Inductive input :=
  | FetchRandomPost
  | Cancel
  | SettleResponse (n : nat) (r : response)
  | SettleBody (n : nat) (b : body).

Definition step (i : input) (s : State) : option State :=
  match i with
  | FetchRandomPost => Some (fetchRandomPost s)
  | Cancel => Some (cancel s)
  | SettleResponse n r => settleResponse n r s
  | SettleBody n b => settleBody n b s
  end.

Fixpoint run (inputs : list input) (s : State) : option State :=
  match inputs with
  | [] => Some s
  | i :: inputs' =>
      match step i s with
      | Some s' => run inputs' s'
      | None => None
      end
  end.

Definition is_settle (i : input) : Prop :=
  match i with
  | SettleResponse _ _ | SettleBody _ _ => True
  | FetchRandomPost | Cancel => False
  end.

(** Every suspended call whose signal is not aborted is the call of the
    current controller, and every controller named was created. *)
Definition latest_only (s : State) : Prop :=
  (forall n ph, In (n, ph) (running s) -> ~ In n (aborted s) ->
                controller s = Some n)
  /\ (forall n ph, In (n, ph) (running s) -> n < controllers s)%nat
  /\ (forall n, controller s = Some n -> n < controllers s)%nat
  /\ (forall n, In n (aborted s) -> n < controllers s)%nat.

End Api.

(** ** createApp: the handlers of the page

    The page keeps the post on display, the list of favorites and the
    notifications. The theme button and the location panel are left out:
    they share with what is modelled here the notification service and,
    for the theme, the storage, where it writes under a key of its own. *)

Module App.
Import JSON.

(** A child of [#favorites-list]: the paragraph of the empty state, or the
    item of a favorite with the id its remove button was made for. *)
Inductive child :=
  | EmptyState (text : jstring)
  | FavoriteItem (dataset_id id_text title date aria_label : jstring)
      (removes : Z).

(** The elements [createApp] looks up, by what the handlers set on them. *)
Record Dom := {
  postTitle : jstring;
  postId : jstring;
  fetchPostBtn_disabled : bool;
  saveFavoriteBtn_disabled : bool;
  favoritesList : list child;
  clearFavoritesBtn_display : jstring
}.

Record State := {
  dom : Dom;
  currentPost : option Post.t;
  apiService : Api.State;
  favoritesService : Favorites.World;
  notificationService : Notifications.State;
  console : list jstring
}.

Definition set_dom (d : Dom) (s : State) : State :=
  {| dom := d; currentPost := currentPost s; apiService := apiService s;
     favoritesService := favoritesService s;
     notificationService := notificationService s; console := console s |}.

Definition set_apiService (a : Api.State) (s : State) : State :=
  {| dom := dom s; currentPost := currentPost s; apiService := a;
     favoritesService := favoritesService s;
     notificationService := notificationService s; console := console s |}.

Definition set_favoritesService (w : Favorites.World) (s : State) : State :=
  {| dom := dom s; currentPost := currentPost s; apiService := apiService s;
     favoritesService := w;
     notificationService := notificationService s; console := console s |}.

(** [notificationService.show(message)], with the default timeout. *)
Definition notify (message : jstring) (s : State) : State :=
  {| dom := dom s; currentPost := currentPost s; apiService := apiService s;
     favoritesService := favoritesService s;
     notificationService :=
       Notifications.show message 3000 (notificationService s);
     console := console s |}.

(** The text of the notification on the page, when there is one. *)
Definition toast (s : State) : option jstring :=
  match Notifications.currentNotification (notificationService s) with
  | Some c =>
      match Notifications.elements (notificationService s) !! c with
      | Some e => Some (Notifications.textContent e)
      | None => None
      end
  | None => None
  end.

(** The messages, with the code units of what is not ASCII. *)
Definition SAVED : jstring := js "Destino salvo nos favoritos! " ++ [11088].
Definition ALREADY_SAVED : jstring :=
  js "Este destino j" ++ [225] ++ js " est" ++ [225]
  ++ js " nos favoritos! " ++ [55357; 56491].
Definition REMOVED : jstring :=
  js "Favorito removido! " ++ [55357; 56785; 65039].
Definition ALL_REMOVED : jstring :=
  js "Todos os favoritos foram removidos! " ++ [55357; 56785; 65039].

(** [`#${id}`] and [id.toString()] for an id that is a safe integer:
    all its digits. From 10^21 on the code prints an exponent instead. *)
Definition id_string (id : Z) : jstring := print_number id 0.

Definition displayPost (post : Post.t) (d : Dom) : Dom :=
  {| postTitle := Post.title post;
     postId := js "#" ++ id_string (Post.id post);
     fetchPostBtn_disabled := fetchPostBtn_disabled d;
     saveFavoriteBtn_disabled := saveFavoriteBtn_disabled d;
     favoritesList := favoritesList d;
     clearFavoritesBtn_display := clearFavoritesBtn_display d |}.

Definition setLoadingState (isLoading : bool) (d : Dom) : Dom :=
  if isLoading then
    {| postTitle := js "Buscando novo destino...";
       postId := js "";
       fetchPostBtn_disabled := true;
       saveFavoriteBtn_disabled := true;
       favoritesList := favoritesList d;
       clearFavoritesBtn_display := clearFavoritesBtn_display d |}
  else
    {| postTitle := postTitle d;
       postId := postId d;
       fetchPostBtn_disabled := false;
       saveFavoriteBtn_disabled := false;
       favoritesList := favoritesList d;
       clearFavoritesBtn_display := clearFavoritesBtn_display d |}.

(** A value as a [Favorite[]], when it is one. *)
Definition favorite_of_json (v : value) : option Favorite.t :=
  match v with
  | JObj [(k1, JNum id 0%Z); (k2, JStr title); (k3, JNum timestamp 0%Z)] =>
      if jstring_eqb k1 (js "id") && jstring_eqb k2 (js "title")
         && jstring_eqb k3 (js "timestamp")
      then Some {| Favorite.id := id; Favorite.title := title;
                   Favorite.timestamp := timestamp |}
      else None
  | _ => None
  end.

Fixpoint favorites_of_elems (elems : list value) : option (list Favorite.t) :=
  match elems with
  | [] => Some []
  | v :: elems' =>
      match favorite_of_json v, favorites_of_elems elems' with
      | Some f, Some l => Some (f :: l)
      | _, _ => None
      end
  end.

Definition favorites_of_json (v : value) : option (list Favorite.t) :=
  match v with
  | JArr elems => favorites_of_elems elems
  | _ => None
  end.

Section Page.

(** [formatDate], whose result depends on the locale data of the browser. *)
Variable formatDate : Z -> jstring.

(** What [displayFavorites] leaves in the list and on the clear button, and
    whether it throws, for a value that is not a [Favorite[]]. *)
Variable displayForeign : value -> list child * jstring * bool.

Definition item (fav : Favorite.t) : child :=
  FavoriteItem (id_string (Favorite.id fav))
    (js "#" ++ id_string (Favorite.id fav))
    (Favorite.title fav)
    (formatDate (Favorite.timestamp fav))
    (js "Remover favorito " ++ Favorite.title fav)
    (Favorite.id fav).

Definition set_favoritesList (children : list child) (display : jstring)
    (d : Dom) : Dom :=
  {| postTitle := postTitle d;
     postId := postId d;
     fetchPostBtn_disabled := fetchPostBtn_disabled d;
     saveFavoriteBtn_disabled := saveFavoriteBtn_disabled d;
     favoritesList := children;
     clearFavoritesBtn_display := display |}.
(** X9: after clear() on any history, back(), forth() and item() raise
    EmptyHistoryException, and a second clear() changes nothing. *)
Theorem after_clear s :
  raised (back (state_after clear s)) = Some EmptyHistoryException /\
  raised (forth (state_after clear s)) = Some EmptyHistoryException /\
  raised (item (state_after clear s)) = Some EmptyHistoryException /\
  state_after clear (state_after clear s) = state_after clear s.
Proof.
  open_state s p q w. unfold state_after at 1 2 3 5 6. rewrite clear_run.
  rewrite back_empty, forth_empty, item_empty.
  unfold state_after. rewrite clear_run. repeat split.
Qed.
Lemma backs_S n :
  backs (S n) = (back :: backs n : list (H V E W unit)).
Proof. reflexivity. Qed.

Lemma forths_S n :
  forths (S n) = (forth :: forths n : list (H V E W unit)).
Proof. reflexivity. Qed.

(** Runs of appends, of backs and of forths, context included. *)
Lemma appends_run l p w :
  calls (appends l) (config p [] w)
  = config (p ++ l) [] (fold_left executed l w).
Proof.
  revert p w. induction l as [|e l IH]; intros p w.
  - rewrite app_nil_r. reflexivity.
  - change (appends (e :: l)) with (append e :: appends l).
    rewrite calls_cons, state_after_append, IH.
    unfold Py.append. rewrite <- app_assoc. reflexivity.
Qed.

Lemma backs_run l p q w :
  calls (backs (length l)) (config (p ++ l) q w)
  = config p (q ++ rev l) (fold_left undone (rev l) w).
Proof.
  revert q w. induction l as [|c l IH] using rev_ind; intros q w.
  - rewrite !app_nil_r. reflexivity.
  - rewrite length_app, Nat.add_1_r, rev_unit, app_assoc.
    rewrite backs_S.
    change ((p ++ l) ++ [c]) with (Py.append (p ++ l) c).
    rewrite calls_cons, state_after_back, IH.
    unfold Py.append. rewrite <- app_assoc. reflexivity.
Qed.

Lemma forths_run l p q w :
  calls (forths (length l)) (config p (q ++ rev l) w)
  = config (p ++ l) q (fold_left redone l w).
Proof.
  revert p w. induction l as [|c l IH]; intros p w.
  - rewrite !app_nil_r. reflexivity.
  - cbn [rev length]. rewrite app_assoc.
    rewrite forths_S.
    change ((q ++ rev l) ++ [c]) with (Py.append (q ++ rev l) c).
    rewrite calls_cons, state_after_forth, IH.
    unfold Py.append. rewrite <- app_assoc. reflexivity.
Qed.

▸ Exercise details
Using the records above, restate word for word the lines from the one with "EmptyHistoryException, and a" through the one with "change ((p ++", both included.

▸ Solution for this problem
    EmptyHistoryException, and a second clear() changes nothing. *)
Theorem after_clear s :
  raised (back (state_after clear s)) = Some EmptyHistoryException /\
  raised (forth (state_after clear s)) = Some EmptyHistoryException /\
  raised (item (state_after clear s)) = Some EmptyHistoryException /\
  state_after clear (state_after clear s) = state_after clear s.
Proof.
  open_state s p q w. unfold state_after at 1 2 3 5 6. rewrite clear_run.
  rewrite back_empty, forth_empty, item_empty.
  unfold state_after. rewrite clear_run. repeat split.
Qed.
Lemma backs_S n :
  backs (S n) = (back :: backs n : list (H V E W unit)).
Proof. reflexivity. Qed.

Lemma forths_S n :
  forths (S n) = (forth :: forths n : list (H V E W unit)).
Proof. reflexivity. Qed.

(** Runs of appends, of backs and of forths, context included. *)
Lemma appends_run l p w :
  calls (appends l) (config p [] w)
  = config (p ++ l) [] (fold_left executed l w).
Proof.
  revert p w. induction l as [|e l IH]; intros p w.
  - rewrite app_nil_r. reflexivity.
  - change (appends (e :: l)) with (append e :: appends l).
    rewrite calls_cons, state_after_append, IH.
    unfold Py.append. rewrite <- app_assoc. reflexivity.
Qed.

Lemma backs_run l p q w :
  calls (backs (length l)) (config (p ++ l) q w)
  = config p (q ++ rev l) (fold_left undone (rev l) w).
Proof.
  revert q w. induction l as [|c l IH] using rev_ind; intros q w.
  - rewrite !app_nil_r. reflexivity.
  - rewrite length_app, Nat.add_1_r, rev_unit, app_assoc.
    rewrite backs_S.
    change ((p ++ l) ++ [c]) with (Py.append (p ++ l) c).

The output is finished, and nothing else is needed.